EXERCISE AIM: Reproduce all the entries precisely.

PROVIDED ENTRIES:

== Segment start ==

(** The body of the [for test in self.test_results] loop of
    [categorize_results]. *)
Definition categorize (categories : Categories) (t : TestResult) : Categories :=
  let test_name := test t in
  if Py.contains "control_plane" test_name || Py.contains "sidecar" test_name then
    {| control_plane := control_plane categories ++ [t];
       traffic_management := traffic_management categories;
       security := security categories;
       observability := observability categories;
       performance := performance categories;
       external_services := external_services categories |}
  else if Py.contains "gateway" test_name || Py.contains "canary" test_name
          || Py.contains "destination_rule" test_name then
    {| control_plane := control_plane categories;
       traffic_management := traffic_management categories ++ [t];
       security := security categories;
       observability := observability categories;
       performance := performance categories;
       external_services := external_services categories |}
  else if Py.contains "isolation" test_name || Py.contains "mtls" test_name then
    {| control_plane := control_plane categories;
       traffic_management := traffic_management categories;
       security := security categories ++ [t];
       observability := observability categories;
       performance := performance categories;
       external_services := external_services categories |}
  else if Py.contains "observability" test_name || Py.contains "metrics" test_name then
    {| control_plane := control_plane categories;
       traffic_management := traffic_management categories;
       security := security categories;
       observability := observability categories ++ [t];
       performance := performance categories;
       external_services := external_services categories |}
  else if Py.contains "performance" test_name then
    {| control_plane := control_plane categories;
       traffic_management := traffic_management categories;
       security := security categories;
       observability := observability categories;
       performance := performance categories ++ [t];
       external_services := external_services categories |}
  else if Py.contains "external" test_name then
    {| control_plane := control_plane categories;
       traffic_management := traffic_management categories;
       security := security categories;
       observability := observability categories;
       performance := performance categories;
       external_services := external_services categories ++ [t] |}
  else categories.

(** [categorize_results]. *)
Definition categorize_results (self : Suite) : Categories :=
  fold_left categorize (test_results self) no_categories.

(** The [severity_weights] dictionary of [calculate_risk_level]. *)
Definition severity_weights : list (string * Z) :=
  [("CRITICAL", 40); ("HIGH", 20); ("MEDIUM", 10); ("LOW", 5)].

(** [d.get(key)] on a dictionary given by its items. *)
Fixpoint get {A} (d : list (string * A)) (key : string) : option A :=
  match d with
  | [] => None
  | (k, v) :: d => if String.eqb k key then Some v else get d key
  end.

(** The [risk_score] summed over the findings (every finding the suite
    stores has a severity, so the default of [finding.get] is not used). *)
Definition risk_score (findings : list Finding) : Z :=
  fold_left
    (fun risk_score finding =>
       risk_score + Py.get_default (get severity_weights (severity finding)) 0)
    findings 0.

(** [calculate_risk_level]. *)
Definition calculate_risk_level (self : Suite) : string :=
  let risk_score := risk_score (security_findings self) in
  if risk_score >=? 100 then "CRITICAL"
  else if risk_score >=? 60 then "HIGH"
  else if risk_score >=? 30 then "MEDIUM"
  else "LOW".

== Segment end ==

RESPONSE:
(** The body of the [for test in self.test_results] loop of
    [categorize_results]. *)
Definition categorize (categories : Categories) (t : TestResult) : Categories :=
  let test_name := test t in
  if Py.contains "control_plane" test_name || Py.contains "sidecar" test_name then
    {| control_plane := control_plane categories ++ [t];
       traffic_management := traffic_management categories;
       security := security categories;
       observability := observability categories;
       performance := performance categories;
       external_services := external_services categories |}
  else if Py.contains "gateway" test_name || Py.contains "canary" test_name
          || Py.contains "destination_rule" test_name then
    {| control_plane := control_plane categories;
       traffic_management := traffic_management categories ++ [t];
       security := security categories;
       observability := observability categories;
       performance := performance categories;
       external_services := external_services categories |}
  else if Py.contains "isolation" test_name || Py.contains "mtls" test_name then
    {| control_plane := control_plane categories;
       traffic_management := traffic_management categories;
       security := security categories ++ [t];
       observability := observability categories;
       performance := performance categories;
       external_services := external_services categories |}
  else if Py.contains "observability" test_name || Py.contains "metrics" test_name then
    {| control_plane := control_plane categories;
       traffic_management := traffic_management categories;
       security := security categories;
       observability := observability categories ++ [t];
       performance := performance categories;
       external_services := external_services categories |}
  else if Py.contains "performance" test_name then
    {| control_plane := control_plane categories;
       traffic_management := traffic_management categories;
       security := security categories;
       observability := observability categories;
       performance := performance categories ++ [t];
       external_services := external_services categories |}
  else if Py.contains "external" test_name then
    {| control_plane := control_plane categories;
       traffic_management := traffic_management categories;
       security := security categories;
       observability := observability categories;
       performance := performance categories;
       external_services := external_services categories ++ [t] |}
  else categories.

(** [categorize_results]. *)
Definition categorize_results (self : Suite) : Categories :=
  fold_left categorize (test_results self) no_categories.

(** The [severity_weights] dictionary of [calculate_risk_level]. *)
Definition severity_weights : list (string * Z) :=
  [("CRITICAL", 40); ("HIGH", 20); ("MEDIUM", 10); ("LOW", 5)].

(** [d.get(key)] on a dictionary given by its items. *)
Fixpoint get {A} (d : list (string * A)) (key : string) : option A :=
  match d with
  | [] => None
  | (k, v) :: d => if String.eqb k key then Some v else get d key
  end.

(** The [risk_score] summed over the findings (every finding the suite
    stores has a severity, so the default of [finding.get] is not used). *)
Definition risk_score (findings : list Finding) : Z :=
  fold_left
    (fun risk_score finding =>
       risk_score + Py.get_default (get severity_weights (severity finding)) 0)
    findings 0.

(** [calculate_risk_level]. *)
Definition calculate_risk_level (self : Suite) : string :=
  let risk_score := risk_score (security_findings self) in
  if risk_score >=? 100 then "CRITICAL"
  else if risk_score >=? 60 then "HIGH"
  else if risk_score >=? 30 then "MEDIUM"
  else "LOW".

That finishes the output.